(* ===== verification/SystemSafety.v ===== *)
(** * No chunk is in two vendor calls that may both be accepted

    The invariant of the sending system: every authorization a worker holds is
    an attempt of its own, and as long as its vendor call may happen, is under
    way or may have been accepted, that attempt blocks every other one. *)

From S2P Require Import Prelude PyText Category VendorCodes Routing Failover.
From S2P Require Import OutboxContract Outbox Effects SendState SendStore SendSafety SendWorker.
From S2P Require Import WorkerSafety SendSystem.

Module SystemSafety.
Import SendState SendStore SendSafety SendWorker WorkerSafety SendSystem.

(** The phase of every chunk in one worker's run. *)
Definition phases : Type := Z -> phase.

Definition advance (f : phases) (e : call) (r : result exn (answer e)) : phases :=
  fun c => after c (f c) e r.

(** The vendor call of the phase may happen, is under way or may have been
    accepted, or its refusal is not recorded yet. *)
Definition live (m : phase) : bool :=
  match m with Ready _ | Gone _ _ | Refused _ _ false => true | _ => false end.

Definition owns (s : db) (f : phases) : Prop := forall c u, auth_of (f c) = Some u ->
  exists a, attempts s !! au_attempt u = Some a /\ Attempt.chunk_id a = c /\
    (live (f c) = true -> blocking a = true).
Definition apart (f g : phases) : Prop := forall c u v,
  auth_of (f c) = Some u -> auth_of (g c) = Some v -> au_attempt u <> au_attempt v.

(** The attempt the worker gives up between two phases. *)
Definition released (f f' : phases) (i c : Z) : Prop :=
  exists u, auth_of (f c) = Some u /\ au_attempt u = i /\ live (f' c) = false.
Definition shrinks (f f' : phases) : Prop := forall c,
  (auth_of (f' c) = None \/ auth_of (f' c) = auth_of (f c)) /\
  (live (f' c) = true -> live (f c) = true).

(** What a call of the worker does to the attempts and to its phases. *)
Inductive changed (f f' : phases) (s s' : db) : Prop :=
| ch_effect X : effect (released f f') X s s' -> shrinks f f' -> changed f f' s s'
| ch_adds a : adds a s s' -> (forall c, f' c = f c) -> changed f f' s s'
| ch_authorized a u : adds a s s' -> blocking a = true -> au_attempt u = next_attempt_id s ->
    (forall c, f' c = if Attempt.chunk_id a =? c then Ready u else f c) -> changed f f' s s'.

========

Exercise |
Using the data above, extract exactly the lines from the one that holds "From S2P Require Import OutboxContract" to the one that holds "Definition live (m", both ends included, and no others.

Exercise answer |
From S2P Require Import OutboxContract Outbox Effects SendState SendStore SendSafety SendWorker.
From S2P Require Import WorkerSafety SendSystem.

Module SystemSafety.
Import SendState SendStore SendSafety SendWorker WorkerSafety SendSystem.

(** The phase of every chunk in one worker's run. *)
Definition phases : Type := Z -> phase.

Definition advance (f : phases) (e : call) (r : result exn (answer e)) : phases :=
  fun c => after c (f c) e r.

(** The vendor call of the phase may happen, is under way or may have been
    accepted, or its refusal is not recorded yet. *)
Definition live (m : phase) : bool :=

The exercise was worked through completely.